### Your task:
A verbatim reproduction of the lines below, from the line containing "name : string;" through the line containing "(** ** More Python operations *)", both ends included, is the whole required output.
------ Dataset
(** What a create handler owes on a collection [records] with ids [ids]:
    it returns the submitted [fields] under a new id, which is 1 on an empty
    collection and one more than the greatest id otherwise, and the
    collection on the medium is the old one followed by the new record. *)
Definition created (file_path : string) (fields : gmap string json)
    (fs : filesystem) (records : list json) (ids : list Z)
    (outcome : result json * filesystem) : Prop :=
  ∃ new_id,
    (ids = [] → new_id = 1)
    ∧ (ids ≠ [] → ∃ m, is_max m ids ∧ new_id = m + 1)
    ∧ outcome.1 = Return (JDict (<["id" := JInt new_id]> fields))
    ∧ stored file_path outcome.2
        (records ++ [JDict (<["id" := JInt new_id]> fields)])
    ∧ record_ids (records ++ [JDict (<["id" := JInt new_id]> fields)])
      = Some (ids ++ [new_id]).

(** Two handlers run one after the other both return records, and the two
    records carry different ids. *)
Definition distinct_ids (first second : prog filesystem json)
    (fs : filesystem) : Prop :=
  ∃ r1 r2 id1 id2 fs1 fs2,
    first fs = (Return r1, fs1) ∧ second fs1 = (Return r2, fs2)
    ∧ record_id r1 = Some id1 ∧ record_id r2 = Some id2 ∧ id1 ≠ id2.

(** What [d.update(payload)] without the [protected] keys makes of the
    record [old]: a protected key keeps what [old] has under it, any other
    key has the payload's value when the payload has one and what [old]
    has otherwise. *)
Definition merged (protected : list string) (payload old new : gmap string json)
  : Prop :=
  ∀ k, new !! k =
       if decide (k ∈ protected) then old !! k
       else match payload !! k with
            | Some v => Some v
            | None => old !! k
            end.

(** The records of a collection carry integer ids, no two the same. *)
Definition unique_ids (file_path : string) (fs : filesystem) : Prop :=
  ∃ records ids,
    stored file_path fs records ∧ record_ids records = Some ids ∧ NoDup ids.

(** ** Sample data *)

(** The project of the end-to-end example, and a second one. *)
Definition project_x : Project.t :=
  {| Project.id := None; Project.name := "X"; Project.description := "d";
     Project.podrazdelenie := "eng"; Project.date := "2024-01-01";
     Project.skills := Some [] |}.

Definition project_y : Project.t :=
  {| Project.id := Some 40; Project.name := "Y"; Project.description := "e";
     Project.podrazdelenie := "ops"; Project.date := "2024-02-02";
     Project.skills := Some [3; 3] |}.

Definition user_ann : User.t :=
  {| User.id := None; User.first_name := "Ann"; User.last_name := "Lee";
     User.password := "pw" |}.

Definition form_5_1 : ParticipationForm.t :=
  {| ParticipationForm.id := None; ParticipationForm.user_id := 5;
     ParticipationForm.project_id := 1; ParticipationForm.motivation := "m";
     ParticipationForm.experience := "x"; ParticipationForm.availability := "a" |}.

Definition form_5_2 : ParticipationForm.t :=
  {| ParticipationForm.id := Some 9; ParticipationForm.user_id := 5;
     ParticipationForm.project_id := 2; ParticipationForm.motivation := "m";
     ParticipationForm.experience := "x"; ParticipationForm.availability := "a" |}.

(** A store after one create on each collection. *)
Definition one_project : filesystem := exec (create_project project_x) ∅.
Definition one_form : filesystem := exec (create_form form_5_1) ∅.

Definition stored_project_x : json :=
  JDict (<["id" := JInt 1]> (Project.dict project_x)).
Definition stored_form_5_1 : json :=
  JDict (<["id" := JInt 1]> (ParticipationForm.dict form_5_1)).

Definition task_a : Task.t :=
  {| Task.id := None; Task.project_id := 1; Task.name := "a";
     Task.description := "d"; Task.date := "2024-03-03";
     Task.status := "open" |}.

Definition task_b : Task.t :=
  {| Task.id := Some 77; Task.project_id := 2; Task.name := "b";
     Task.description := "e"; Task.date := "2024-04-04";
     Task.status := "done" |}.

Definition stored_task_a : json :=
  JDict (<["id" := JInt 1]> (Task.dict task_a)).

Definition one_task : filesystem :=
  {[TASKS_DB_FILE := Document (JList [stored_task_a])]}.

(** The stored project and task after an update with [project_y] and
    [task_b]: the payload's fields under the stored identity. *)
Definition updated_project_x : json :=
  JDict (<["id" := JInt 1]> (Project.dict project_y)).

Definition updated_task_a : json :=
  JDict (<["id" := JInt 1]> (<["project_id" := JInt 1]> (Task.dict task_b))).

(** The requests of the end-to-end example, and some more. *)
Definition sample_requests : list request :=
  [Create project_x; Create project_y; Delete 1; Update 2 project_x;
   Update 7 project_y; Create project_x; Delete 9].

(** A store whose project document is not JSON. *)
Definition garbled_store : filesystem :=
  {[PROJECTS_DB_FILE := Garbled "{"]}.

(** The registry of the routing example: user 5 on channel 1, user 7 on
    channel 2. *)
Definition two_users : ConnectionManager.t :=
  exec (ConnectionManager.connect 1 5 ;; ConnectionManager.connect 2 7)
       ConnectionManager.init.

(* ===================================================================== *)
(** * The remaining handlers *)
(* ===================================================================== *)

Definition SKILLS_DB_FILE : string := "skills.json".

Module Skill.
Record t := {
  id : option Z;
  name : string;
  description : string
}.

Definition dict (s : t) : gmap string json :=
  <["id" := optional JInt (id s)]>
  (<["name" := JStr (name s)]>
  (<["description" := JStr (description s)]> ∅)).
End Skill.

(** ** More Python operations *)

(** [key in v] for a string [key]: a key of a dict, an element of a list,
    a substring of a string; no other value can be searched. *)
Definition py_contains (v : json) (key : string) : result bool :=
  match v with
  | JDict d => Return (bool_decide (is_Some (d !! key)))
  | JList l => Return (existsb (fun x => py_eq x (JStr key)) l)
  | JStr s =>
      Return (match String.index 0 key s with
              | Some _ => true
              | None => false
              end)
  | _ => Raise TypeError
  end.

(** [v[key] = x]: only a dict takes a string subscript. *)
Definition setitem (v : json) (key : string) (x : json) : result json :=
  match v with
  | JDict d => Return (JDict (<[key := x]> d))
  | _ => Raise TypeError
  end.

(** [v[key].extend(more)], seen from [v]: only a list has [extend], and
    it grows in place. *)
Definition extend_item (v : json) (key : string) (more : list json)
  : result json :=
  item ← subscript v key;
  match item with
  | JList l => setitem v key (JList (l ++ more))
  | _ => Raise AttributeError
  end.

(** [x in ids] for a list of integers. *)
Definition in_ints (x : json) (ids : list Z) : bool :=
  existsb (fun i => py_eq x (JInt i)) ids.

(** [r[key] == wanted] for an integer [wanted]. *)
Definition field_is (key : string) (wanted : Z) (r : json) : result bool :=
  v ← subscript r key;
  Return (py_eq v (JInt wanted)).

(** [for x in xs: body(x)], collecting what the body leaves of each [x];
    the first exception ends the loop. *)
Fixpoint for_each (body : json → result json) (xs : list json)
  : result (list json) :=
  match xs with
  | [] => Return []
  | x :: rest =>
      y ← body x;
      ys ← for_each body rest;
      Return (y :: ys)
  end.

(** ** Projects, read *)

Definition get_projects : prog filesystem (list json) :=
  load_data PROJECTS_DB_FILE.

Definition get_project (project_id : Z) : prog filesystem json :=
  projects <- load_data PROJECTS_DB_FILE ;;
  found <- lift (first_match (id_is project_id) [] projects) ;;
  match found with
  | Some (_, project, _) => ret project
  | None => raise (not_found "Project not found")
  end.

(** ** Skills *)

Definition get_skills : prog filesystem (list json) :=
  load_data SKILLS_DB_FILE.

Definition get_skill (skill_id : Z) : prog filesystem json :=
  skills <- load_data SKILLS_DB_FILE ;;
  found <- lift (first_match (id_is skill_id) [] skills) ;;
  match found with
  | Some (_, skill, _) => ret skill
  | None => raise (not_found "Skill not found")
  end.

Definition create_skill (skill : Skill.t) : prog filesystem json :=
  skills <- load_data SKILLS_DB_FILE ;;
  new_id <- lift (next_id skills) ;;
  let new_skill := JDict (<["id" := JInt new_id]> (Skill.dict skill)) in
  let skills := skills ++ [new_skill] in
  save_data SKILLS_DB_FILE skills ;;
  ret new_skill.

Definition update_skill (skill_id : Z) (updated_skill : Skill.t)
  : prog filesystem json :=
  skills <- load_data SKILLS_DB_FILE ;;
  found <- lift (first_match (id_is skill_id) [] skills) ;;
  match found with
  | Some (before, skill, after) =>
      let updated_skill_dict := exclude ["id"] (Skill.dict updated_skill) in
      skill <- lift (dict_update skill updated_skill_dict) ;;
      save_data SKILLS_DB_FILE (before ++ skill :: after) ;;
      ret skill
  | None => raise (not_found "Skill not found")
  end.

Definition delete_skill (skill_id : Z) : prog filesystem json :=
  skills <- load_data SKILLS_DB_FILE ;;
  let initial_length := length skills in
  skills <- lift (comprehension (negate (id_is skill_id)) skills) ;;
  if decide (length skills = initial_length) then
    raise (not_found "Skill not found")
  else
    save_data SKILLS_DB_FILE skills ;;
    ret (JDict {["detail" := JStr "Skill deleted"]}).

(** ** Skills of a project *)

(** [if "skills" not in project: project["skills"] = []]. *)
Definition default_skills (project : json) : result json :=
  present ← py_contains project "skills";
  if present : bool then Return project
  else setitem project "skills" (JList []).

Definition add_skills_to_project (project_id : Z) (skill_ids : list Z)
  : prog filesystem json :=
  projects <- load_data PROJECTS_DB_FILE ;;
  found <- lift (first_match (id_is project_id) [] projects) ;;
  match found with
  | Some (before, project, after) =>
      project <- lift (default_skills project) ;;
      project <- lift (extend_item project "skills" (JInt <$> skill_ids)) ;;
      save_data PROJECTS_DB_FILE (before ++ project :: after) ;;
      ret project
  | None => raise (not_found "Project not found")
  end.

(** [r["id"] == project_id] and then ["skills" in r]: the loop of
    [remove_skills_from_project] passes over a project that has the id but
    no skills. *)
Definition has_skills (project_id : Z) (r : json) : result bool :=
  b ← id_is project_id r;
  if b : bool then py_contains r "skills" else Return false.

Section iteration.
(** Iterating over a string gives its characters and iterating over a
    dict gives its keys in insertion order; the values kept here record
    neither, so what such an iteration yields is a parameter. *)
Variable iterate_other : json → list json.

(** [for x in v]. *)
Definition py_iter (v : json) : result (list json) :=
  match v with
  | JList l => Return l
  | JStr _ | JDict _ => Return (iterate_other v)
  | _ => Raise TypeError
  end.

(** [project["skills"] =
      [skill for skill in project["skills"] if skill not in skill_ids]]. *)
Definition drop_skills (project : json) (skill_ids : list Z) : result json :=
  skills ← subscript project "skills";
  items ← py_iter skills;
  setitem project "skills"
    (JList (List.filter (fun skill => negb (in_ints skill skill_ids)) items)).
------------
------ Dataset
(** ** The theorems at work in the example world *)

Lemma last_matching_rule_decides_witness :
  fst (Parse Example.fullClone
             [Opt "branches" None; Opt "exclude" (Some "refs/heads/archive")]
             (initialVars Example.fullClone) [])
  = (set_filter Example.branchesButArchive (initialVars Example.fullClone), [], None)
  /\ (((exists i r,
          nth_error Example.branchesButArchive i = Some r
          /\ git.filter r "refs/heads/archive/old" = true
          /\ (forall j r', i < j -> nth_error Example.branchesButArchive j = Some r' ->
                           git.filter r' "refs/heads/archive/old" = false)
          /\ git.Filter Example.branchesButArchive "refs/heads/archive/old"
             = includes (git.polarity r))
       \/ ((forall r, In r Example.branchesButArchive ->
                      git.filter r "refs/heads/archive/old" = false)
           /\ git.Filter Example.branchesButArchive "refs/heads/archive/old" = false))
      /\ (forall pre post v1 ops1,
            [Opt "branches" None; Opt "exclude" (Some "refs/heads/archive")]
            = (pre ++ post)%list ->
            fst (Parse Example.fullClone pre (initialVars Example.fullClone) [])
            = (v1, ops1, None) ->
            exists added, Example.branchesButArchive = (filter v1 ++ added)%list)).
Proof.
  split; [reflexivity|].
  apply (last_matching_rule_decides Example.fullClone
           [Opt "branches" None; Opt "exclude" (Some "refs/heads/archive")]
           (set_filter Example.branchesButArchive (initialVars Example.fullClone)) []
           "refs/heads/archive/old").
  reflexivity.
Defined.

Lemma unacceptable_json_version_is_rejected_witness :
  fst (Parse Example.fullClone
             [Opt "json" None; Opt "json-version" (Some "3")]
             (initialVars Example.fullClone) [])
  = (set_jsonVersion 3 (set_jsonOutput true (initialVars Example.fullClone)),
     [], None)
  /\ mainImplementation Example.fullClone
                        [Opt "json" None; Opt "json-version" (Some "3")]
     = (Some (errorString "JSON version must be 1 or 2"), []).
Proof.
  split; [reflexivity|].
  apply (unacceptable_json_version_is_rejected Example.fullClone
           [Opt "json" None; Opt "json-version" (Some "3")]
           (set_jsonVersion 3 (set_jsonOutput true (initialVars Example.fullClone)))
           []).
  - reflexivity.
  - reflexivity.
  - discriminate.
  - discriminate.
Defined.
------------
------ Dataset
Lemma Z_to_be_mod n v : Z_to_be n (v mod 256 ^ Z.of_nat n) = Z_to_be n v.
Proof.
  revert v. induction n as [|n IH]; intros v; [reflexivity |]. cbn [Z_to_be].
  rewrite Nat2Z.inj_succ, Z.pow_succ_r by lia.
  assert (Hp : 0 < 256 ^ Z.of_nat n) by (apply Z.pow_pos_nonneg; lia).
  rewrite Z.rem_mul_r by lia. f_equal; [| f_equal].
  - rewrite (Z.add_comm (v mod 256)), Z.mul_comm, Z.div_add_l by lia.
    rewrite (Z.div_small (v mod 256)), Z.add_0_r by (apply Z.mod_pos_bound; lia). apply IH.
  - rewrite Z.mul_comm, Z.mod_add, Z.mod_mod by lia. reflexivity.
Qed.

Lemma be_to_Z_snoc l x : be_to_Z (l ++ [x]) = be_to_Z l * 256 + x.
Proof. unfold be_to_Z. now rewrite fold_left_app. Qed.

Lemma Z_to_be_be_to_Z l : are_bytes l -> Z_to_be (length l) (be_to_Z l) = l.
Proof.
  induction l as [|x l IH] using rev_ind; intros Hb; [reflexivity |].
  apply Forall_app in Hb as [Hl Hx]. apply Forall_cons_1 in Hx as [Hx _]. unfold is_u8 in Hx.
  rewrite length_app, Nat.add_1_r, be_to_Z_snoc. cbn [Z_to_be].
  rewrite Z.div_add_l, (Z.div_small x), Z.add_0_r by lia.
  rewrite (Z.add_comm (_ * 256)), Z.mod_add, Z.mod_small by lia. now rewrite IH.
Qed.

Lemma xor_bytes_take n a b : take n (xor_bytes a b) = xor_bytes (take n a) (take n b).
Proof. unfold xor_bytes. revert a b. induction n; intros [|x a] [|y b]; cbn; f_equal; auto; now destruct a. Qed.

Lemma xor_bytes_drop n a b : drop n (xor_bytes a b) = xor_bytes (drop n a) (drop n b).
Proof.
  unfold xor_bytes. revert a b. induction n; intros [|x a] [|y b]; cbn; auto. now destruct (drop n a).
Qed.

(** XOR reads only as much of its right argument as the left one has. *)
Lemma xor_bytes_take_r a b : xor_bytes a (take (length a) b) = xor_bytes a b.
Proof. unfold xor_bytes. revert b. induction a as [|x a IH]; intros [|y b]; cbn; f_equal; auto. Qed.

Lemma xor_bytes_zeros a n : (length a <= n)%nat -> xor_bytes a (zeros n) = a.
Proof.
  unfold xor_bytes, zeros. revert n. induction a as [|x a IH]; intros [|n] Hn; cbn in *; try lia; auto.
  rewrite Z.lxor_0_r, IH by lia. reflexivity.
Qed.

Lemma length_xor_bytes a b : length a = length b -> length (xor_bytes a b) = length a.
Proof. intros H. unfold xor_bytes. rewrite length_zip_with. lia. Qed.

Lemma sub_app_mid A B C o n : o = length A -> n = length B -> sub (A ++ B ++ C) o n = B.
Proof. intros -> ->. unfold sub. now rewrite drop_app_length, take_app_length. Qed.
------------
### Answer for the task:
  name : string;
  description : string
}.

Definition dict (s : t) : gmap string json :=
  <["id" := optional JInt (id s)]>
  (<["name" := JStr (name s)]>
  (<["description" := JStr (description s)]> ∅)).
End Skill.

(** ** More Python operations *)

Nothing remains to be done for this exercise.